Ничего удивительного что униженный и оскорблённый Юровский принялся мстить гоям…
Когда известие о покушении разнеслось по всей стране… можно было ожидать, что страна оцепенеет от ужаса! Раз можно поднять руку на Божьего Помазанника – значит, всё позволено?!
Однако – организаторы "кровавого воскресенья" просчитались… реакция народа была совершенно иной!
В Киеве, где на Крещатике рыжий еврейчик разорвал раму с портретом Михаила Александровича, просунул туда голову и кричал:"Ви! Слюшайте! Тепер я ваш цар!" – мастеровые, сперва слегка оторопев, к вечеру устроили первый в этот день "pogrom"… полетел по Подолу пух из распоротых перин!
Больше всего пострадали совершенно непричастные сапожники да портные… Поляковы да Бершадские вовремя укрылись за тяжёлыми ставнями, окружённые многочисленной частной охраной…
…"Когда идеи перестали быть коралловыми украшениями, а стали для интеллигенции пружинами действий, иногда героически самоотверженных, – и в эту более зрелую эпоху наша историческая бедность создала колоссальное несоответствие между идейными предпосылками и общественными результатами интеллигентских усилий. Вбивать часами гвозди в стенку стало как бы историческим призванием русской интеллигенции.
Чтобы не пьянствовать и не резаться в карты в сытой и пьяной среде "мертвых душ", нужен был какой-нибудь большой идейный интерес, который, как магнит, стягивал бы к себе все нравственные силы и держал их в постоянном напряжении.
Чтоб не брать взяток и не искательствовать среди искателей и мздоимцев, нужно было иметь какие-то свои глубокие принципы, отрывавшие человека от среды и делавшие его отщепенцем: нужно было быть карбонарием или, по меньшей мере, фармазоном.
Чтоб жениться не по тятенькину приказу, нужно было стать материалистом и дарвинистом, то есть крепко-накрепко уразуметь, что человек происходит от обезьяны, и поэтому тятенька в восходящей лестнице родословия примыкает к обезьяне ближе, чем сын.
Протянуть руку к римскому праву или к ланцету означало – в принципе протянуть ее к запрещенной литературе и прийти к несокрушимому убеждению, что без политической свободы тупым и ржавым куском железа окажется ланцет.
Чтоб бороться за конституцию, интеллигенции понадобился идеал социализма.
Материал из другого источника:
(** * Dealbuster backend: deal status machine, consensus and alert matching

    A shallow embedding of [src/backend/server.js]: the in-memory store, the
    request handlers that mutate it, the delayed promotion check, the consensus
    check and the alert scan, followed by the properties of the deal status
    machine and of the alert matcher.

    Modelling conventions.
    - The store [state.deals], [state.users] and [state.verifications] are JS
      [Map]s that the server only reads by key: they are finite maps.
      [state.alerts] is iterated in insertion order by [checkAlertsForDeal], so
      it is an association list with the [Map.set]/[Map.delete] discipline.
    - JS objects held in a [Map] are mutated in place; here the handler writes
      the updated record back under the key it fetched the object with.
    - [uuidv4()] and [Date.now()] are inputs of the step that performs them.
    - JS numbers are exact rationals extended with NaN and the two infinities;
      rounding to IEEE doubles and the sign of zero are outside the model.
      Strings are byte strings: case mapping and white space are the ASCII
      ones.
    - Text fields of a request body (title, url, ids, keywords, ...) are JSON
      strings or absent; the other fields are arbitrary JSON scalars.
    - A step returns the response, the new store and its trace: the messages
      handed to [broadcast], in order, with a mark at each entry into
      [checkAlertsForDeal]. The [console.log] lines and the read-only GET
      routes are left out. *)

From Stdlib Require Import ZArith QArith String Ascii List Bool Lia.
From stdpp Require Import gmap strings list.

Local Open Scope string_scope.
Local Open Scope list_scope.
Local Open Scope nat_scope.

(** ** JavaScript scalars *)

Module JS.

(** A JS number. *)
Inductive number :=
| NaN
| Infinity (negative : bool)
| Finite (q : Q).

(** A JSON scalar as [express.json()] delivers it ([JUndefined]: the field is
    absent from the body). *)
Inductive value :=
| JUndefined
| JNull
| JBool (b : bool)
| JNum (n : number)
| JStr (s : string).

Definition is_zero (q : Q) : bool := Qeq_bool q 0.

(** [a <= b] on numbers: false as soon as one side is NaN. *)
Definition num_le (a b : number) : bool :=
  match a, b with
  | NaN, _ | _, NaN => false
  | Infinity true, _ => true
  | Infinity false, Infinity false => true
  | Infinity false, _ => false
  | Finite _, Infinity negative => negb negative
  | Finite p, Finite q => Qle_bool p q
  end.

(** [a >= b] on numbers. *)
Definition num_ge (a b : number) : bool := num_le b a.

(** [a === b] on numbers. *)
Definition num_eq (a b : number) : bool :=
  match a, b with
  | Finite p, Finite q => Qeq_bool p q
  | Infinity m, Infinity n => Bool.eqb m n
  | _, _ => false
  end.

Definition of_nat (n : nat) : number := Finite (inject_Z (Z.of_nat n)).

(** ToBoolean. *)
Definition truthy (v : value) : bool :=
  match v with
  | JUndefined | JNull => false
  | JBool b => b
  | JNum NaN => false
  | JNum (Infinity _) => true
  | JNum (Finite q) => negb (is_zero q)
  | JStr s => negb (String.eqb s EmptyString)
  end.

(** [a || b]. *)
Definition or_else (a b : value) : value := if truthy a then a else b.

(** [v === 'text']. *)
Definition is_string (v : value) (text : string) : bool :=
  match v with
  | JStr s => String.eqb s text
  | _ => false
  end.

(** *** Strings *)

Definition lower_ascii (c : ascii) : ascii :=
  let n := nat_of_ascii c in
  if (65 <=? n) && (n <=? 90) then ascii_of_nat (n + 32) else c.

(** [s.toLowerCase()]. *)
Fixpoint toLowerCase (s : string) : string :=
  match s with
  | EmptyString => EmptyString
  | String c rest => String (lower_ascii c) (toLowerCase rest)
  end.

(** [s.includes(sub)]. *)
Fixpoint includes (s sub : string) : bool :=
  if String.prefix sub s then true
  else match s with
       | EmptyString => false
       | String _ rest => includes rest sub
       end.

Definition is_space (c : ascii) : bool :=
  let n := nat_of_ascii c in
  (n =? 32) || ((9 <=? n) && (n <=? 13)).

Fixpoint trimStart (s : string) : string :=
  match s with
  | String c rest => if is_space c then trimStart rest else s
  | EmptyString => EmptyString
  end.

Fixpoint trimEnd (s : string) : string :=
  match s with
  | EmptyString => EmptyString
  | String c rest =>
      match trimEnd rest with
      | EmptyString => if is_space c then EmptyString else String c EmptyString
      | kept => String c kept
      end
  end.

(** [s.trim()]. *)
Definition trim (s : string) : string := trimEnd (trimStart s).

(** *** Numeric literals *)

Definition digit_of (radix : nat) (c : ascii) : option Z :=
  let n := nat_of_ascii c in
  let d := if (48 <=? n) && (n <=? 57) then Some (n - 48)
           else if (97 <=? n) && (n <=? 122) then Some (n - 87)
           else if (65 <=? n) && (n <=? 90) then Some (n - 55)
           else None in
  match d with
  | Some k => if k <? radix then Some (Z.of_nat k) else None
  | None => None
  end.

(** Reads the longest run of digits at the head of [s], continuing the
    accumulator [acc]; returns the value, the number of digits read and what
    follows them. *)
Fixpoint read_digits (radix : nat) (s : string) (acc : Z) (count : nat)
  : Z * nat * string :=
  match s with
  | String c rest =>
      match digit_of radix c with
      | Some d => read_digits radix rest (Z.of_nat radix * acc + d)%Z (S count)
      | None => (acc, count, s)
      end
  | EmptyString => (acc, count, s)
  end.

(** [mantissa * 10 ^ exponent]. *)
Definition scale10 (mantissa exponent : Z) : Q :=
  match exponent with
  | Zneg p => Qmake mantissa (Pos.pow 10 p)
  | _ => inject_Z (mantissa * 10 ^ exponent)
  end.

Definition read_sign (s : string) : bool * string :=
  match s with
  | String "-" rest => (true, rest)
  | String "+" rest => (false, rest)
  | _ => (false, s)
  end.

(** The optional ExponentPart: taken only when at least one digit follows the
    [e] and its sign. *)
Definition read_exponent (s : string) : Z * string :=
  match s with
  | String c rest =>
      if Ascii.eqb c "e" || Ascii.eqb c "E" then
        let '(negative, digits) := read_sign rest in
        match read_digits 10 digits 0 0 with
        | (_, O, _) => (0%Z, s)
        | (e, _, after) => ((if negative then - e else e)%Z, after)
        end
      else (0%Z, s)
  | EmptyString => (0%Z, s)
  end.

(** The longest prefix of [s] that is a StrUnsignedDecimalLiteral, with the
    rest of the string; [None] when no prefix is one. *)
Definition read_unsigned (s : string) : option (number * string) :=
  if String.prefix "Infinity" s
  then Some (Infinity false, String.substring 8 (String.length s - 8) s)
  else
    let '(int_part, int_digits, after_int) := read_digits 10 s 0 0 in
    let '(mantissa, frac_digits, after_frac) :=
      match after_int with
      | String "." rest => read_digits 10 rest int_part 0
      | _ => (int_part, 0, after_int)
      end in
    if (int_digits + frac_digits =? 0) then None
    else
      let '(e, rest) := read_exponent after_frac in
      Some (Finite (scale10 mantissa (e - Z.of_nat frac_digits)), rest).

Definition negate (n : number) : number :=
  match n with
  | NaN => NaN
  | Infinity negative => Infinity (negb negative)
  | Finite q => Finite (- q)
  end.

(** The longest prefix of [s] that is a StrDecimalLiteral. *)
Definition read_decimal (s : string) : option (number * string) :=
  let '(negative, body) := read_sign s in
  match read_unsigned body with
  | Some (n, rest) => Some (if negative then negate n else n, rest)
  | None => None
  end.

(** [parseFloat(s)] on a string. *)
Definition parseFloat_string (s : string) : number :=
  match read_decimal (trimStart s) with
  | Some (n, _) => n
  | None => NaN
  end.

(** [parseFloat(v)]: the argument is first converted to a string; the string
    of a number reads back as that number, and ["undefined"], ["null"],
    ["true"], ["false"] and ["NaN"] do not start with a numeral. *)
Definition parseFloat (v : value) : number :=
  match v with
  | JNum n => n
  | JStr s => parseFloat_string s
  | _ => NaN
  end.

(** A literal in radix 2, 8 or 16 after its two-character prefix. *)
Definition read_radix (radix : nat) (digits : string) : number :=
  match read_digits radix digits 0 0 with
  | (_, O, _) => NaN
  | (n, _, EmptyString) => Finite (inject_Z n)
  | _ => NaN
  end.

(** StringToNumber. *)
Definition ToNumber_string (s : string) : number :=
  let t := trim s in
  match t with
  | EmptyString => Finite 0
  | String "0" (String p digits) =>
      if Ascii.eqb p "x" || Ascii.eqb p "X" then read_radix 16 digits
      else if Ascii.eqb p "o" || Ascii.eqb p "O" then read_radix 8 digits
      else if Ascii.eqb p "b" || Ascii.eqb p "B" then read_radix 2 digits
      else match read_decimal t with
           | Some (n, EmptyString) => n
           | _ => NaN
           end
  | _ => match read_decimal t with
         | Some (n, EmptyString) => n
         | _ => NaN
         end
  end.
Наконец, ей пришлось заняться обесценением всяких "преходящих" политических ценностей перед верховным трибуналом "Долга" и "Красоты", – только для того, чтобы… облегчить себе примирение с режимом.
И вот это-то убийственное несоответствие между идеологией и житейски общественной практикой, это кричащее свидетельство о бедности являлось для интеллигенции, наоборот, источником необузданного высокомерия.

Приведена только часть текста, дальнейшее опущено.